[[ PROVIDED ENTRIES open ]]

(* ===== verification/Parse.v ===== *)
(** * Parsing numbers: parse.hpp

    [std::from_chars] on integers and [nstl::from_chars] on [bool], and
    [parse_view] over them.  The integer types are given by their width and
    signedness; floating-point targets are in ParseFloat. *)

From S2P Require Import Prelude Strings.

Module Parse.

(** ** [std::from_chars] on an integer, base 10 *)

Inductive errc := EcOk | EcInvalidArgument | EcResultOutOfRange.

#[global] Instance errc_eq_dec : EqDecision errc.
Proof. solve_decision. Defined.

(** An integer type of the target. *)
Record int_type := IntType { ty_signed : bool; ty_bits : Z }.

Definition ty_min (ty : int_type) : Z :=
  if ty_signed ty then (- 2 ^ (ty_bits ty - 1))%Z else 0%Z.
Definition ty_max (ty : int_type) : Z :=
  if ty_signed ty then (2 ^ (ty_bits ty - 1) - 1)%Z else (2 ^ ty_bits ty - 1)%Z.
Definition in_range (ty : int_type) (z : Z) : bool := (ty_min ty <=? z)%Z && (z <=? ty_max ty)%Z.

Definition is_digit (c : ascii) : bool := (48 <=? code c)%Z && (code c <=? 57)%Z.
Definition digit_val (c : ascii) : Z := (code c - 48)%Z.
Definition digits_val (ds : str) : Z := foldl (λ acc c, acc * 10 + digit_val c)%Z 0%Z ds.

(** The longest prefix of digits. *)
Fixpoint digits (s : str) : str :=
  match s with
  | c :: s' => if is_digit c then c :: digits s' else []
  | [] => []
  end.

(** The result: the offset [ptr] points at, the error code and the value
    written to the target ([None] when it is left unmodified). *)
Definition std_from_chars (ty : int_type) (s : str) : nat * errc * option Z :=
  let '(neg, body) :=
    match s with
    | c :: s' => if ty_signed ty && bool_decide (c = "-"%char) then (true, s') else (false, s)
    | [] => (false, s)
    end in
  let ds := digits body in
  if View.empty ds then (0, EcInvalidArgument, None)
  else
    let ptr := (if neg : bool then 1 else 0) + length ds in
    let z := if neg : bool then (- digits_val ds)%Z else digits_val ds in
    if in_range ty z then (ptr, EcOk, Some z) else (ptr, EcResultOutOfRange, None).

(** ** [nstl::from_chars] *)

Definition true_values : list str := [lit "1"; lit "true"].
Definition false_values : list str := [lit "0"; lit "false"].

(** The [bool] overload over the characters from offset [beg] to offset [end_]
    of [buf]. *)
Definition from_chars_bool (buf : str) (beg end_ : nat) : res (nat * errc * option bool) :=
  if (end_ <? beg)%nat then Throw (InvalidArgument "end_ is less than beg_")
  else
    let value := take (end_ - beg) (drop beg buf) in
    match list_find (λ item, View.starts_with value item) true_values with
    | Some (_, t) => Ok (beg + length t, EcOk, Some true)
    | None =>
      match list_find (λ item, View.starts_with value item) false_values with
      | Some (_, f) => Ok (beg + length f, EcOk, Some false)
      | None => Ok (beg, EcInvalidArgument, None)
      end
    end.

(** The integer overload delegates to the standard library. *)
Definition from_chars_int (ty : int_type) (buf : str) : res (nat * errc * option Z) :=
  Ok (std_from_chars ty buf).

(** ** [parse_view] *)

(** The body of [parse_view] around a call of [from_chars]; [dflt] is the
    value-initialised target. *)
Definition parse_view_with {T} (dflt : T) (fc : str → res (nat * errc * option T))
    (view : str) : res T :=
  throw_if (View.empty view) (InvalidArgument "view is empty");;
  '(ptr, ec, value) ← fc view;
  throw_if (negb (ptr =? length view)%nat) (InvalidArgument "Not the whole view is a number");;
  throw_if (bool_decide (ec ≠ EcOk)) (InvalidArgument "Failed to parse the view");;
  Ok (default dflt value).

Definition parse_view_int (ty : int_type) (view : str) : res Z :=
  parse_view_with 0%Z (from_chars_int ty) view.
Definition parse_view_bool (view : str) : res bool :=
  parse_view_with false (λ v, from_chars_bool v 0 (length v)) view.

(** ** Printing an integer: [os << z] *)

Definition digit_char (d : Z) : ascii := ascii_of_N (Z.to_N (48 + d)).

(** The digits of a non-negative number, the most significant first; each step
    divides by ten, so a number below [2 ^ fuel] is done in [fuel] steps. *)
Fixpoint print_nonneg (fuel : nat) (z : Z) : str :=
  match fuel with
  | O => []
  | S fuel =>
    if (z <? 10)%Z then [digit_char z]
    else print_nonneg fuel (z / 10) ++ [digit_char (z `mod` 10)]
  end.
Definition print_Z (z : Z) : str :=
  if (z <? 0)%Z then "-"%char :: print_nonneg (S (Z.to_nat (Z.log2 (- z)))) (- z)
  else print_nonneg (S (Z.to_nat (Z.log2 z))) z.

(** ** Properties *)

Definition is_number (ty : int_type) (neg : bool) (ds : str) (z : Z) : Prop :=
  ds ≠ [] ∧ Forall (λ c, is_digit c = true) ds ∧ (neg = true → ty_signed ty = true) ∧
  z = (if neg then - digits_val ds else digits_val ds)%Z ∧ in_range ty z = true.

Lemma digits_all ds : Forall (λ c, is_digit c = true) ds → digits ds = ds.
Proof. induction 1 as [|c ds Hc Hds IH]; simpl; [done|]. by rewrite Hc, IH. Qed.

Lemma digits_prefix s : ∃ r, s = digits s ++ r ∧ (∀ c r', r = c :: r' → is_digit c = false).
Proof.
  induction s as [|c s (r & IH & Hr)]; simpl; [by exists []|].
  destruct (is_digit c) eqn:E.
  - exists r. split; [simpl; congruence|done].
  - exists (c :: s). split; [done|]. naive_solver.
Qed.

Lemma digits_digit s : Forall (λ c, is_digit c = true) (digits s).
Proof. induction s as [|c s IH]; simpl; [done|]. by destruct (is_digit c) eqn:E; constructor. Qed.

Lemma digits_full s : length (digits s) = length s → digits s = s.
Proof.
  destruct (digits_prefix s) as (r & Hs & _). intros H.
  rewrite Hs in H at 2. rewrite length_app in H.
  destruct r; simpl in H; [|lia]. by rewrite app_nil_r in Hs.
Qed.

#[local] Arguments digits : simpl never.
#[local] Arguments std_from_chars : simpl never.

Lemma std_from_chars_number ty neg ds z :
  is_number ty neg ds z →
  std_from_chars ty ((if neg then ["-"%char] else []) ++ ds) =
  (length ((if neg then ["-"%char] else []) ++ ds), EcOk, Some z).
Proof.
  intros (Hne & Hds & Hneg & Hz & Hr). unfold std_from_chars.
  destruct neg; simpl.
  - rewrite Hneg by done. simpl. rewrite digits_all, <-Hz, Hr by done.
    destruct ds; done.
  - destruct ds as [|c ds]; [done|]. inversion_clear Hds as [|?? Hc Hds'].
    assert (bool_decide (c = "-"%char) = false) as ->.
    { apply bool_decide_eq_false. by intros ->. }
    rewrite andb_false_r, digits_all, <-Hz, Hr by (by constructor). done.
Qed.

Lemma std_from_chars_full ty v o :
  v ≠ [] → std_from_chars ty v = (length v, EcOk, o) →
  ∃ neg ds z, o = Some z ∧ v = (if neg : bool then ["-"%char] else []) ++ ds ∧
    is_number ty neg ds z.
Proof.
  intros Hv. unfold std_from_chars.
  destruct v as [|c v]; [done|].
  destruct (ty_signed ty && bool_decide (c = "-"%char)) eqn:E.
  - apply andb_true_iff in E as [Hs ->%bool_decide_eq_true].
    destruct (View.empty _) eqn:He; [by intros [= ?]|].
    destruct (in_range ty _) eqn:Hr; intros [= Hl <-].
    pose proof (digits_digit v) as Hall. rewrite (digits_full v) in Hall, Hr, He by lia.
    exists true, v, (- digits_val v)%Z. rewrite (digits_full v) by lia.
    split_and!; [done..|]. unfold is_number. split_and!; try done. by destruct v.
  - destruct (View.empty _) eqn:He; [by intros [= ?]|].
    destruct (in_range ty _) eqn:Hr; intros [= Hl <-].
    pose proof (digits_digit (c :: v)) as Hall.
    rewrite (digits_full (c :: v)) in Hall, Hr by done.
    exists false, (c :: v), (digits_val (c :: v)). rewrite (digits_full (c :: v)) by done.
    split_and!; [done..|]. unfold is_number. by split_and!.
Qed.

Lemma parse_view_int_accepts ty view z :
  parse_view_int ty view = Ok z ↔
  ∃ neg ds, view = (if neg : bool then ["-"%char] else []) ++ ds ∧ is_number ty neg ds z.
Proof.
  unfold parse_view_int, parse_view_with, from_chars_int. split.
  - intros H. munfold. destruct view as [|c v]; [done|].
    destruct (std_from_chars ty (c :: v)) as [[ptr ec] o] eqn:E. simpl in H.
    case_bool; simpl in H; try done.
    assert (ec = EcOk) as -> by (by apply dec_stable). subst ptr.
    apply std_from_chars_full in E as (neg & ds & z' & -> & Hv & Hn); [|done].
    simplify_eq. eauto.
  - intros (neg & ds & -> & Hn). munfold. rewrite (std_from_chars_number ty neg ds z Hn).
    simpl. rewrite Nat.eqb_refl. destruct Hn as (Hne & _). by destruct neg, ds.
Qed.
Lemma parse_view_int_refuses ty view :
  (∃ z, parse_view_int ty view = Ok z) ∨ ∃ e, parse_view_int ty view = Throw (InvalidArgument e).
Proof.
  unfold parse_view_int, parse_view_with, from_chars_int. munfold_goal. destruct (View.empty view); [eauto|].
  destruct (std_from_chars ty view) as [[ptr ec] o]. simpl.
  destruct (negb _); [eauto|]. destruct (bool_decide _); eauto.
Qed.

(** C34: [parse_view] on an integer type accepts exactly the texts that are a
    decimal number of that type from the first character to the last (a minus
    sign only when the type is signed, the value in the type's range), and
    returns that number; on every other text it throws [std::invalid_argument]. *)
Theorem parse_view_int_correct (ty : int_type) (view : str) :
  (∀ z, parse_view_int ty view = Ok z ↔
     ∃ neg ds, view = (if neg : bool then ["-"%char] else []) ++ ds ∧ is_number ty neg ds z) ∧
  ((∃ z, parse_view_int ty view = Ok z) ∨
   ∃ e, parse_view_int ty view = Throw (InvalidArgument e)).
Proof. split; [intros z; apply parse_view_int_accepts|apply parse_view_int_refuses]. Qed.

Lemma parse_view_int_range ty view z : parse_view_int ty view = Ok z → in_range ty z = true.
Proof.
  unfold parse_view_int, parse_view_with, from_chars_int, std_from_chars. munfold_goal.
  destruct (View.empty view); [done|]. destruct (match view with [] => _ | _ :: _ => _ end) as [neg body].
  destruct (View.empty (digits body)); simpl; [by destruct view|].
  destruct (in_range ty _) eqn:E; simpl; case_bool; simpl; intros [= <-]; done.
Qed.

Lemma digits_val_snoc ds c : digits_val (ds ++ [c]) = (digits_val ds * 10 + digit_val c)%Z.
Proof. unfold digits_val. by rewrite foldl_app. Qed.
Lemma digits_val_nonneg ds : Forall (λ c, is_digit c = true) ds → (0 ≤ digits_val ds)%Z.
Proof.
  induction ds as [|c ds IH] using rev_ind; [done|]. intros [H1 [H2 _]%list.Forall_cons]%Forall_app.
  rewrite digits_val_snoc. specialize (IH H1). unfold is_digit, digit_val in *. lia.
Qed.

Lemma code_digit_char d : (0 ≤ d < 10)%Z → code (digit_char d) = (48 + d)%Z.
Proof.
  intros Hd. unfold code, digit_char. rewrite N_ascii_embedding by lia. lia.
Qed.

Lemma print_nonneg_spec fuel z :
  (0 ≤ z < 2 ^ Z.of_nat fuel)%Z → (0 < fuel)%nat →
  digits_val (print_nonneg fuel z) = z ∧ print_nonneg fuel z ≠ [] ∧
  Forall (λ c, is_digit c = true) (print_nonneg fuel z).
Proof.
  revert z. induction fuel as [|fuel IH]; intros z Hz Hf; [lia|]. simpl.
  assert (∀ d, (0 ≤ d < 10)%Z → is_digit (digit_char d) = true ∧ digit_val (digit_char d) = d) as Hd.
  { intros d Hd. unfold is_digit, digit_val. rewrite code_digit_char by done. lia. }
  destruct (Z.ltb_spec z 10) as [Hlt|Hge].
  - destruct (Hd z) as [? ?]; [lia|]. split_and!; [|done|by repeat constructor].
    unfold digits_val. simpl. lia.
  - pose proof (Z.mod_pos_bound z 10 ltac:(lia)).
    destruct (Hd (z `mod` 10)%Z) as [? ?]; [lia|].
    assert (0 ≤ z / 10 < 2 ^ Z.of_nat fuel)%Z as Hq.
    { rewrite Nat2Z.inj_succ, Z.pow_succ_r in Hz by lia.
      split; [apply Z.div_pos; lia|]. apply Z.div_lt_upper_bound; lia. }
    assert (0 < fuel)%nat.
    { destruct fuel; [|lia]. simpl in *. assert (1 ≤ z / 10)%Z by (apply Z.div_le_lower_bound; lia). lia. }
    destruct (IH (z / 10)%Z Hq) as (IH1 & IH2 & IH3); [done|]. split_and!.
    + rewrite digits_val_snoc, IH1. pose proof (Z.div_mod z 10). lia.
    + by destruct (print_nonneg fuel (z / 10)%Z).
    + apply Forall_app. auto.
Qed.

Lemma log2_fuel z : (0 ≤ z)%Z → (0 ≤ z < 2 ^ Z.of_nat (S (Z.to_nat (Z.log2 z))))%Z.
Proof.
  intros Hz. rewrite Nat2Z.inj_succ, Z2Nat.id by apply Z.log2_nonneg.
  destruct (Z.eq_dec z 0%Z) as [->|]; [simpl; lia|].
  split; [done|]. apply Z.log2_spec. lia.
Qed.

(** Parsing back what the stream prints for an integer gives the integer,
    for every value of every integer type. *)
Theorem parse_print_roundtrip (ty : int_type) (z : Z) :
  (0 < ty_bits ty)%Z → in_range ty z = true → parse_view_int ty (print_Z z) = Ok z.
Proof.
  intros Hb Hr. unfold parse_view_int, parse_view_with, from_chars_int, print_Z.
  assert (∃ neg ds, (if (z <? 0)%Z then "-"%char :: print_nonneg (S (Z.to_nat (Z.log2 (- z)))) (- z)
       else print_nonneg (S (Z.to_nat (Z.log2 z))) z) = (if neg : bool then ["-"%char] else []) ++ ds
       ∧ is_number ty neg ds z) as (neg & ds & -> & Hn).
  { destruct (Z.ltb_spec z 0).
    - destruct (print_nonneg_spec _ _ (log2_fuel (-z) ltac:(lia))) as (H1 & H2 & H3); [lia|].
      exists true. eexists; split; [done|]. repeat split; try done; [|lia].
      intros _. unfold in_range, ty_min in Hr. destruct (ty_signed ty); [done|]. lia.
    - destruct (print_nonneg_spec _ _ (log2_fuel z ltac:(lia))) as (H1 & H2 & H3); [lia|].
      exists false. eexists; split; [done|]. by repeat split. }
  munfold_goal. rewrite (std_from_chars_number ty neg ds z Hn).
  rewrite Nat.eqb_refl. destruct Hn as (Hne & _). by destruct neg, ds.
Qed.

Lemma parse_print_roundtrip_witness :
  parse_view_int (IntType true 32) (print_Z (-2147483648)) = Ok (-2147483648)%Z ∧
  print_Z (-2147483648) = lit "-2147483648".
Proof. split; [apply (parse_print_roundtrip (IntType true 32)); reflexivity|reflexivity]. Defined.

#[local] Arguments list_find : simpl never.

(** A keyword that is a prefix of the view and as long as it is the view. *)
Lemma find_value_whole view values i t :
  list_find (λ item, View.starts_with view item) values = Some (i, t) →
  length t = length view → view ∈ values.
Proof.
  intros (Hi & Hs & _)%list_find_Some Hl.
  apply Is_true_true, View.starts_with_spec in Hs as [r ->].
  rewrite length_app in Hl. destruct r; [|simpl in Hl; lia].
  rewrite app_nil_r. by apply list_elem_of_lookup_2 in Hi.
Qed.

(** [parse_view<bool>] accepts exactly ["1"], ["true"], ["0"] and ["false"]. *)
Theorem parse_view_bool_correct (view : str) (b : bool) :
  parse_view_bool view = Ok b ↔
  view ∈ (if b then [lit "1"; lit "true"] else [lit "0"; lit "false"]).
Proof.
  unfold parse_view_bool, parse_view_with, from_chars_bool.
  rewrite (proj2 (Nat.ltb_ge _ _)), drop_0, Nat.sub_0_r, firstn_all by lia.
  split.
  - intros H. unfold mbind, res_bind, throw_if in H.
    destruct (View.empty view); [done|].
    destruct (list_find _ true_values) as [[i t]|] eqn:E; simpl in H.
    { destruct (Nat.eqb_spec (length t) (length view)); simplify_eq/=.
      by apply (find_value_whole view true_values i t). }
    clear E. destruct (list_find _ false_values) as [[i t]|] eqn:E; simpl in H.
    { destruct (Nat.eqb_spec (length t) (length view)); simplify_eq/=.
      by apply (find_value_whole view false_values i t). }
    by destruct (negb _).
  - destruct b; rewrite !elem_of_cons, elem_of_nil;
      intros [->|[->|[]]]; reflexivity.
Qed.

(** The characters of a printed number. *)
Lemma print_Z_chars z c : c ∈ print_Z z → c = "-"%char ∨ is_digit c = true.
Proof.
  assert (∀ y, (0 ≤ y)%Z → c ∈ print_nonneg (S (Z.to_nat (Z.log2 y))) y → is_digit c = true) as H.
  { intros y Hy Hc. destruct (print_nonneg_spec _ y (log2_fuel y Hy)) as (_ & _ & Hd); [lia|].
    by apply (proj1 (list.Forall_forall _ _) Hd). }
  unfold print_Z. destruct (Z.ltb_spec z 0).
  - rewrite elem_of_cons. intros [->|Hc]; [by left|right]. apply (H (- z)%Z); [lia|done].
  - intros Hc. right. by apply (H z).
Qed.
End Parse.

[[ PROVIDED ENTRIES closed ]]

WORK TO BE COMPLETED: Every line of the data that includes the word "IntType" should be copied.

RESPONSE AREA:
Record int_type := IntType { ty_signed : bool; ty_bits : Z }.
  parse_view_int (IntType true 32) (print_Z (-2147483648)) = Ok (-2147483648)%Z ∧
Proof. split; [apply (parse_print_roundtrip (IntType true 32)); reflexivity|reflexivity]. Defined.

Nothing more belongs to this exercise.